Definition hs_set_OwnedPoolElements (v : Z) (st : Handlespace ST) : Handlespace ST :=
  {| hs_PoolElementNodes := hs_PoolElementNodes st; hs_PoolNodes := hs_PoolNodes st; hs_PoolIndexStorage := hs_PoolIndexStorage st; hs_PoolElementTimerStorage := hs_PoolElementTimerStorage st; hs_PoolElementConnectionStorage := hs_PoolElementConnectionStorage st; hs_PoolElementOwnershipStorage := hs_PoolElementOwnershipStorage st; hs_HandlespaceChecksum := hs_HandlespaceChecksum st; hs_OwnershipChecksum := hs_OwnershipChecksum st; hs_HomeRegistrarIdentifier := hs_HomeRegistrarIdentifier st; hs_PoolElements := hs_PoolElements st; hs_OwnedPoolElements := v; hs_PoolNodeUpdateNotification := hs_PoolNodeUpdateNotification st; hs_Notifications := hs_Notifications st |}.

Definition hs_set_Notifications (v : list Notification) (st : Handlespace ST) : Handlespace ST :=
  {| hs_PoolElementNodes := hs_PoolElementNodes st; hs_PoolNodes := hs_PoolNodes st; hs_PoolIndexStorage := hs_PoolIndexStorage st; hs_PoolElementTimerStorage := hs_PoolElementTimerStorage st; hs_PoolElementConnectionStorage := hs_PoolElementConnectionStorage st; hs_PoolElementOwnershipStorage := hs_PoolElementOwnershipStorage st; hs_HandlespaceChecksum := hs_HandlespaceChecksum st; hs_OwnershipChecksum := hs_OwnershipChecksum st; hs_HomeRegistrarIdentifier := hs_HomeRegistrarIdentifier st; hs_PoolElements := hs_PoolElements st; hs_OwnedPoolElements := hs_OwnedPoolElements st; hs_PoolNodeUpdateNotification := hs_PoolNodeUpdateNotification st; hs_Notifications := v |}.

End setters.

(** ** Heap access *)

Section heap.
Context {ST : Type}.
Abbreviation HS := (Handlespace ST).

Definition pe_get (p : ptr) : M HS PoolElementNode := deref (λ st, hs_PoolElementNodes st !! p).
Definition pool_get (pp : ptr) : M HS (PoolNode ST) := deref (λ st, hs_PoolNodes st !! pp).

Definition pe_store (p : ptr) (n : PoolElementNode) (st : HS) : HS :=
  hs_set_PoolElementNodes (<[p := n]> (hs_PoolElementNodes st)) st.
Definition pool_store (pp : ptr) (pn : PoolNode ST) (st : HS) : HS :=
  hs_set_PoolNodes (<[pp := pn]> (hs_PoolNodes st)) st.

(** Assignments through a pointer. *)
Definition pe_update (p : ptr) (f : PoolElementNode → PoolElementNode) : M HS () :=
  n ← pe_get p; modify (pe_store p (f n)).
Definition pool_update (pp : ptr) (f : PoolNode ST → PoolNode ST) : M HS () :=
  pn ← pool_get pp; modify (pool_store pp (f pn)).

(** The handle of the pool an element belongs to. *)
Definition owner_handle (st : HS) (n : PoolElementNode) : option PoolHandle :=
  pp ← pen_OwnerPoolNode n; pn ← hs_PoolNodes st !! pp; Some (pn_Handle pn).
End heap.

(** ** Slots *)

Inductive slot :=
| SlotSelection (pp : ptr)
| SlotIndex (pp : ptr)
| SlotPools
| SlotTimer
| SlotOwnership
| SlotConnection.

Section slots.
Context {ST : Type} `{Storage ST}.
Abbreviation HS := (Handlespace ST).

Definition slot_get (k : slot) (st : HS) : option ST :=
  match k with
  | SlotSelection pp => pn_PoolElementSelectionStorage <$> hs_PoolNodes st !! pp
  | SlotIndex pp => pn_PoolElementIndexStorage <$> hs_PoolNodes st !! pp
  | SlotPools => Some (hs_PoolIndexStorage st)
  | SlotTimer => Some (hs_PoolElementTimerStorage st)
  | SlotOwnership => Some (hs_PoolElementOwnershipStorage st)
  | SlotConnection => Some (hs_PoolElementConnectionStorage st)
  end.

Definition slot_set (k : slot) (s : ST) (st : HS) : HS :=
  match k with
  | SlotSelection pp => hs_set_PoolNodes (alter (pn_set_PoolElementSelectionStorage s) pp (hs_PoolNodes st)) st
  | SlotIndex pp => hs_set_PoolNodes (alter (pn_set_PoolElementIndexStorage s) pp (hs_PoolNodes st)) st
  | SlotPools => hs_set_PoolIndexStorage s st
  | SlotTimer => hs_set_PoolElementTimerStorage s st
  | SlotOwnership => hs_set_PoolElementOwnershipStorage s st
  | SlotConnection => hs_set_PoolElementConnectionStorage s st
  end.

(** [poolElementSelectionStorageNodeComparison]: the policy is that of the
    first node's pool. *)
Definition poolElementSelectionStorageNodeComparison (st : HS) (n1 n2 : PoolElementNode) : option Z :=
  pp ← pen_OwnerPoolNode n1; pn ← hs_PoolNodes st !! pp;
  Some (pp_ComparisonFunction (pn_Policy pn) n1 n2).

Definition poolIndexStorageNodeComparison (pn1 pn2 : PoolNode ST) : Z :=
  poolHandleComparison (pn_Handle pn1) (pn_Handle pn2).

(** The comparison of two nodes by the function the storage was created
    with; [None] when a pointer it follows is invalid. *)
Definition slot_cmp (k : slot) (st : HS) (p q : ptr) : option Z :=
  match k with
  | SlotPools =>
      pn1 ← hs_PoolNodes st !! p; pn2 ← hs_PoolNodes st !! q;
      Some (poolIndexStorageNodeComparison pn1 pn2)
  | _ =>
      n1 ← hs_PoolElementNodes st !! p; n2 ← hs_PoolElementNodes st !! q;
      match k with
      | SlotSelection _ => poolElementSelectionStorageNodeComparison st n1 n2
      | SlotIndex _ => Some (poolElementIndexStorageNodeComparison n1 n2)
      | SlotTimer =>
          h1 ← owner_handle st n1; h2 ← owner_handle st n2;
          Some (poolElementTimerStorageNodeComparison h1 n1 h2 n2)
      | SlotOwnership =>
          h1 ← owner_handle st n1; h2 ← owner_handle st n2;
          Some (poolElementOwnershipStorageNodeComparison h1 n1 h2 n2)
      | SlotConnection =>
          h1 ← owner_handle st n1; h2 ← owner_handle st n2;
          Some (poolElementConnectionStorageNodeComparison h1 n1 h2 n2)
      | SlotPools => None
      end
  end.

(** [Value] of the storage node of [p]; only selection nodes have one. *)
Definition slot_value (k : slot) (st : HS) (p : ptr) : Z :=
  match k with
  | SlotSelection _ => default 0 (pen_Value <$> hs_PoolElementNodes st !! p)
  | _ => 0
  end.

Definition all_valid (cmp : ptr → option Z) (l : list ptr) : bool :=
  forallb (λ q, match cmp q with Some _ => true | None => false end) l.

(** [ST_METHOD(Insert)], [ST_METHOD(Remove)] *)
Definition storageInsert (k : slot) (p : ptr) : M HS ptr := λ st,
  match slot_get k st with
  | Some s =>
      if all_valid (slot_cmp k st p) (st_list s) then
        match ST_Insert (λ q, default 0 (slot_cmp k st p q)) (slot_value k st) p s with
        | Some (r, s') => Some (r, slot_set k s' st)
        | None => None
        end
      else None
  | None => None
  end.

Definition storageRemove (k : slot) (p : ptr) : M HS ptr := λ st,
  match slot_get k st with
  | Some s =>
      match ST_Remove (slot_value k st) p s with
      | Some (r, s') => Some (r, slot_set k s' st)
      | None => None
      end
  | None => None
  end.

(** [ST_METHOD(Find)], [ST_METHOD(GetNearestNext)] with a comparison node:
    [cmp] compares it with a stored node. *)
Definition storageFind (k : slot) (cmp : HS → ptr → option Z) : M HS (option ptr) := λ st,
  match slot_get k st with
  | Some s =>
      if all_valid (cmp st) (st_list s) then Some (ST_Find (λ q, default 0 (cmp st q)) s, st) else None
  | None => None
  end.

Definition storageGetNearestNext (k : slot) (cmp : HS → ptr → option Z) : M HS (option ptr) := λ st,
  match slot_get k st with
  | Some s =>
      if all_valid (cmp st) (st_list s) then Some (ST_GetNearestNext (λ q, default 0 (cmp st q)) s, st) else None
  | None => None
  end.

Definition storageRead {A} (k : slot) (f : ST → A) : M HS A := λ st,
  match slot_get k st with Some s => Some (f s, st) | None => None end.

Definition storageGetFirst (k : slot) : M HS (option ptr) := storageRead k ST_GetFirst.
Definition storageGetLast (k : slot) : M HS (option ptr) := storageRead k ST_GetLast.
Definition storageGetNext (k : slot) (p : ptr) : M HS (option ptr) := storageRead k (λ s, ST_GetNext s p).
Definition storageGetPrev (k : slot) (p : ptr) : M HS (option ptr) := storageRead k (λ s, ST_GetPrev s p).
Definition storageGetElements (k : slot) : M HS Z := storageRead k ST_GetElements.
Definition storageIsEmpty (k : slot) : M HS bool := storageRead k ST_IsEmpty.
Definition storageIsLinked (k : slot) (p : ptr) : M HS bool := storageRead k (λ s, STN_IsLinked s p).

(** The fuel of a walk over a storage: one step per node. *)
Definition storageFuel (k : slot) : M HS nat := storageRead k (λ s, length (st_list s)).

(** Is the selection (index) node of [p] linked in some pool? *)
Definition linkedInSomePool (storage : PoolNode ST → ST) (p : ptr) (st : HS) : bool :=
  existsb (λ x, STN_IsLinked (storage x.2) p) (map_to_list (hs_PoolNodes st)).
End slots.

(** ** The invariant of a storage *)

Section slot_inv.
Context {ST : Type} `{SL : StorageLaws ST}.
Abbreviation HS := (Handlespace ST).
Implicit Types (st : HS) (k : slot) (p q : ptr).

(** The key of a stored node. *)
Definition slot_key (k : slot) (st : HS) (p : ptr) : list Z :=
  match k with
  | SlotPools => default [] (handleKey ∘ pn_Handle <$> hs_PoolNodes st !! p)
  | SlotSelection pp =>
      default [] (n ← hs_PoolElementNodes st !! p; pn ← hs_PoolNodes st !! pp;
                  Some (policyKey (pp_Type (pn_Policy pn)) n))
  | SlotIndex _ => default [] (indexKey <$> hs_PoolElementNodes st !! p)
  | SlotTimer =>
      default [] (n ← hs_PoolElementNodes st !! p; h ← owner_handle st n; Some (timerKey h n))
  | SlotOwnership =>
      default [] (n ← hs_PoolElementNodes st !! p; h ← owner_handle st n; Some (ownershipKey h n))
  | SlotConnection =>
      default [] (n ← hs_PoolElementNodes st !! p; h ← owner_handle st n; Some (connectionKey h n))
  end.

::::::::::

Task details: Look through the entries above, and wherever a line holds the string "SlotOwnership", copy it.

Task solution:
| SlotOwnership
  | SlotOwnership => Some (hs_PoolElementOwnershipStorage st)
  | SlotOwnership => hs_set_PoolElementOwnershipStorage s st
      | SlotOwnership =>
  | SlotOwnership =>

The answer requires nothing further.